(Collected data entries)
Lemma is_hspace_tab_or_space c : is_hspace c = true → tab_to_space c = 32%N.
Proof.
  unfold is_hspace, tab_to_space. intros [H|H]%orb_true_iff.
  - apply N.eqb_eq in H as ->. reflexivity.
  - by rewrite H.
Qed.

Lemma not_hspace_tab_to_space c : is_hspace c = false → tab_to_space c = c.
Proof.
  unfold is_hspace, tab_to_space. intros [_ H]%orb_false_iff. by rewrite H.
Qed.

(** On a text without adjacent spaces or tabs, the first substitution
    of [normalize_ws] only turns tabs into spaces. *)
Lemma hs_apart_sub_hspace b s :
  hs_apart b s → sub_hspace_from b s = map tab_to_space s.
Proof.
  revert b. induction s as [|c r IH]; intros b; simpl; [done|].
  intros [Hc Hr]. destruct (is_hspace c) eqn:E.
  - rewrite (Hc eq_refl), (is_hspace_tab_or_space c E). by rewrite IH.
  - rewrite (not_hspace_tab_to_space c E). by rewrite IH.
Qed.

Lemma is_nl_tab_to_space c : is_nl (tab_to_space c) = is_nl c.
Proof.
  unfold tab_to_space. destruct (c =? 9)%N eqn:E; [|done].
  apply N.eqb_eq in E as ->. reflexivity.
Qed.

Lemma isspace_tab_to_space c : isspace (tab_to_space c) = isspace c.
Proof.
  unfold tab_to_space. destruct (c =? 9)%N eqn:E; [|done].
  apply N.eqb_eq in E as ->. reflexivity.
Qed.

Lemma nl_norm_tab_to_space n s : nl_norm n s → nl_norm n (map tab_to_space s).
Proof.
  revert n. induction s as [|c r IH]; intros n; simpl; [done|].
  rewrite is_nl_tab_to_space. destruct (is_nl c).
  - intros [? Hr]. split; [done|]. by apply IH.
  - apply IH.
Qed.

Lemma tab_to_space_id s : 9%N ∉ s → map tab_to_space s = s.
Proof.
  induction s as [|c r IH]; [done|]. intros [Hc Hr]%not_elem_of_cons.
  simpl. rewrite IH by done. f_equal. unfold tab_to_space.
  destruct (c =? 9)%N eqn:E; [|done]. apply N.eqb_eq in E. congruence.
Qed.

• **EXERCISE**
Check every line of the data above for the string "unfold", and copy those that have it.

• **ANSWER SPACE**
  unfold is_hspace, tab_to_space. intros [H|H]%orb_true_iff.
  unfold is_hspace, tab_to_space. intros [_ H]%orb_false_iff. by rewrite H.
  unfold tab_to_space. destruct (c =? 9)%N eqn:E; [|done].
  unfold tab_to_space. destruct (c =? 9)%N eqn:E; [|done].
  simpl. rewrite IH by done. f_equal. unfold tab_to_space.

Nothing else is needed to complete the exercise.